> **What is expected**
The answer must consist of every line below that contains the word "Hguard".

Records contained in a dataset
--------------------
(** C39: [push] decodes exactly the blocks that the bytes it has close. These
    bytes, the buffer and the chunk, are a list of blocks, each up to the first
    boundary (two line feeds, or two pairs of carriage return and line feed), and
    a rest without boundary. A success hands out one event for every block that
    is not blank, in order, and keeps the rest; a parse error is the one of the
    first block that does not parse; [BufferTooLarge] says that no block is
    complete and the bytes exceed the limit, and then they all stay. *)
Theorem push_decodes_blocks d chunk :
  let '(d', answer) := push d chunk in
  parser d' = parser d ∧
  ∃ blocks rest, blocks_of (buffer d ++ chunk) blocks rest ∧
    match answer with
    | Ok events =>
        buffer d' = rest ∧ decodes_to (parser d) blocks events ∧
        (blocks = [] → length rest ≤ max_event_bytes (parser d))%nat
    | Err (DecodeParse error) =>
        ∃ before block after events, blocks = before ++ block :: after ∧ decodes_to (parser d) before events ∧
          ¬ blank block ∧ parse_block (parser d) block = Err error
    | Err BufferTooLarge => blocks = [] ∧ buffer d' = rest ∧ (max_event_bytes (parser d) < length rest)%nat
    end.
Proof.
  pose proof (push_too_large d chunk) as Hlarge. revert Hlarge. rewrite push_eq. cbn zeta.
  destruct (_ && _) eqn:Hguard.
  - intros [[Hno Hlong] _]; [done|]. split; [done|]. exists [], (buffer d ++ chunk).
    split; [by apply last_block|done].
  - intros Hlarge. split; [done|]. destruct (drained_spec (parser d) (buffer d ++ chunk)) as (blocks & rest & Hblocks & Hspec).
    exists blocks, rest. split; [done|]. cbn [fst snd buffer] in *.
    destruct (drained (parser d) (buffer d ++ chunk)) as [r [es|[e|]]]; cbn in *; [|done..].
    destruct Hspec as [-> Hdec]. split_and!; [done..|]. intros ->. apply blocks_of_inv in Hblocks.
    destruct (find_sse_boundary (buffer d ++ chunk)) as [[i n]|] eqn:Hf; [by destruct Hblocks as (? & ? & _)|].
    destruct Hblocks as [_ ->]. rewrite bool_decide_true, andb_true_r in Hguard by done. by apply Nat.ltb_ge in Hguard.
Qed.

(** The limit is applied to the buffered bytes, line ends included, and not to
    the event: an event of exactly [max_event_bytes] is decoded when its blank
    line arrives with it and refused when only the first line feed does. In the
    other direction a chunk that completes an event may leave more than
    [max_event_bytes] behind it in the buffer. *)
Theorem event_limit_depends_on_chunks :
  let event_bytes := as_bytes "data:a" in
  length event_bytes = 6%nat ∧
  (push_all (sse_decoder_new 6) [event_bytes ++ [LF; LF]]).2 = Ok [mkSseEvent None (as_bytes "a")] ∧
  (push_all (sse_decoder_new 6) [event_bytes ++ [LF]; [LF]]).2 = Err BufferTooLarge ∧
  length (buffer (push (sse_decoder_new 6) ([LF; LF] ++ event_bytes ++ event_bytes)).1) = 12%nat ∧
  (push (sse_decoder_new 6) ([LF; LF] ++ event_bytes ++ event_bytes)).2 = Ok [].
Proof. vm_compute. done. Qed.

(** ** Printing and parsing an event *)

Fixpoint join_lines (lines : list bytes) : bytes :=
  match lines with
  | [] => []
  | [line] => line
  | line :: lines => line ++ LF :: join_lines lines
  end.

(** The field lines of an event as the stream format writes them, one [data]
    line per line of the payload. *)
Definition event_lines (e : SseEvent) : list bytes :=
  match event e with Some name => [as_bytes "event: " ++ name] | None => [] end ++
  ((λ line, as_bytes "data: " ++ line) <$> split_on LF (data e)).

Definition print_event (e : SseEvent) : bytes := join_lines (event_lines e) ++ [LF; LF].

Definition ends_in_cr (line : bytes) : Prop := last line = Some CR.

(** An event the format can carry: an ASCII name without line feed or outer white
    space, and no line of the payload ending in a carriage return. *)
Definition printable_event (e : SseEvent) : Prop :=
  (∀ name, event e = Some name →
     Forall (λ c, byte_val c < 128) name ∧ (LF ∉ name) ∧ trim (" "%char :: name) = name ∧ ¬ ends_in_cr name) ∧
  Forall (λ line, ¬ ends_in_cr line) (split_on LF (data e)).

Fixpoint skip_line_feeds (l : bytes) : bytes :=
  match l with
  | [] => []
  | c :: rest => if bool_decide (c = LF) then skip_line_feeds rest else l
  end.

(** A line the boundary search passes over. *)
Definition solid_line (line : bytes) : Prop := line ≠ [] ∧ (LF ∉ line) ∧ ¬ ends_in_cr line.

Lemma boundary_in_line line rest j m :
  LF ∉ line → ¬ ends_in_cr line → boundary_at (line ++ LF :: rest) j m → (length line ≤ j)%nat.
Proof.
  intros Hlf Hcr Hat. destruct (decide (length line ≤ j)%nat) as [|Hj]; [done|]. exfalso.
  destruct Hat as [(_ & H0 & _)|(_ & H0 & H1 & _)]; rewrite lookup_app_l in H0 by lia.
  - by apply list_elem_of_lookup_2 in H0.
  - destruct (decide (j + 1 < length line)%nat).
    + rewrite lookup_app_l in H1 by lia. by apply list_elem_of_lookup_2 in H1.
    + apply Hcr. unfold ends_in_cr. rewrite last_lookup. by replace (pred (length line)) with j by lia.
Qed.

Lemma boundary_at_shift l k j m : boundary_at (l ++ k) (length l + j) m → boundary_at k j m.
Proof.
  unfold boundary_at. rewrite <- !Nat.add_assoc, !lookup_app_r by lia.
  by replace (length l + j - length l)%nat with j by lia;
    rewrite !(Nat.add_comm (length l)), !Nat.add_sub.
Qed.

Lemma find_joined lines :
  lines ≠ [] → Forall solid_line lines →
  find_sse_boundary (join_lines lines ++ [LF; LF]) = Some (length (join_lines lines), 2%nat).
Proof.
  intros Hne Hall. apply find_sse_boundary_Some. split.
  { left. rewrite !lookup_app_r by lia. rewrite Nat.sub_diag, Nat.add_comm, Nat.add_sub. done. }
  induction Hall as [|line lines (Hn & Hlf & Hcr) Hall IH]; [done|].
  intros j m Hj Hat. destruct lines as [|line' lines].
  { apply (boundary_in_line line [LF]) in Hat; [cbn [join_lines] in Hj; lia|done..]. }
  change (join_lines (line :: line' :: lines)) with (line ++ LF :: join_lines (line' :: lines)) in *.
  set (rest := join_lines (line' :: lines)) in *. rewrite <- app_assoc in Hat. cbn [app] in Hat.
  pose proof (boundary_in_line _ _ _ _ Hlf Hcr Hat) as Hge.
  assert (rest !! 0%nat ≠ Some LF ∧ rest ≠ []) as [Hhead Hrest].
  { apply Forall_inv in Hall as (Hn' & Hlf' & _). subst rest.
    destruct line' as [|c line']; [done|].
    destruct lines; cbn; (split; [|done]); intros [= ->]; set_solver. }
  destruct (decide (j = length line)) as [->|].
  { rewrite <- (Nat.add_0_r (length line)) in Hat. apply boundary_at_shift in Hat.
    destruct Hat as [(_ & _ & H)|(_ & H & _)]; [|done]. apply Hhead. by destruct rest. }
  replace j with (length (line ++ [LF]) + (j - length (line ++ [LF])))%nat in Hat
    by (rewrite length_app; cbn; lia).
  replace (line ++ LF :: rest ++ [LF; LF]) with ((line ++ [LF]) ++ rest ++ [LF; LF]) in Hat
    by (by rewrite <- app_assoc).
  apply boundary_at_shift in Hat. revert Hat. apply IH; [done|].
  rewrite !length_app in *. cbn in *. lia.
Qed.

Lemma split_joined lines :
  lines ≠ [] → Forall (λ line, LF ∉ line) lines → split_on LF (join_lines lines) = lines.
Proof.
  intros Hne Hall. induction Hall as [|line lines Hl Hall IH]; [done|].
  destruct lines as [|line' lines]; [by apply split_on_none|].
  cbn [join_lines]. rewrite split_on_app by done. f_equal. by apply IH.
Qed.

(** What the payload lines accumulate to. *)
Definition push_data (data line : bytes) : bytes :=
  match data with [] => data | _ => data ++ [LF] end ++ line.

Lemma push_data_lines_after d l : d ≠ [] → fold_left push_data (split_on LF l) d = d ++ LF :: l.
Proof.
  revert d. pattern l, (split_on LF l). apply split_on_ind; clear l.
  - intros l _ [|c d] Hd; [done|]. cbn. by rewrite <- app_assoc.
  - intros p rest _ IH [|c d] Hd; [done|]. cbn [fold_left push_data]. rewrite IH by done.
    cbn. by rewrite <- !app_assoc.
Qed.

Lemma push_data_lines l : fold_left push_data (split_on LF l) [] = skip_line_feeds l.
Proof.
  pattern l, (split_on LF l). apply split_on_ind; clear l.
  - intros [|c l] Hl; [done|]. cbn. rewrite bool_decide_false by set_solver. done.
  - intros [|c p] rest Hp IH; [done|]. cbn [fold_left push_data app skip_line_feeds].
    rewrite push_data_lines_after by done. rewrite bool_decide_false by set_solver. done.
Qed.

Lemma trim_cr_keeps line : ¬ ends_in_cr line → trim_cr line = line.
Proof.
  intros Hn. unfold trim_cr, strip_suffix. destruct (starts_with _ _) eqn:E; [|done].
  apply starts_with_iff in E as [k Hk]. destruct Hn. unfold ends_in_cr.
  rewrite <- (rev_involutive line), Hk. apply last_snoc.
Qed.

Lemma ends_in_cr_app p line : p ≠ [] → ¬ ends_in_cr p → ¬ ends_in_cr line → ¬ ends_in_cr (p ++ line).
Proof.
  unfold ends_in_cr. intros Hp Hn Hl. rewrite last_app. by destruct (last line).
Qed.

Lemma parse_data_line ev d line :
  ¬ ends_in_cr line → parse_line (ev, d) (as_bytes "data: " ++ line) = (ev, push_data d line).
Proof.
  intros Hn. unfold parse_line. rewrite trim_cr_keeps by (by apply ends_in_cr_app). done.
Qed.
--------------------
> **Solution to the exercise**
  destruct (_ && _) eqn:Hguard.
    destruct Hblocks as [_ ->]. rewrite bool_decide_true, andb_true_r in Hguard by done. by apply Nat.ltb_ge in Hguard.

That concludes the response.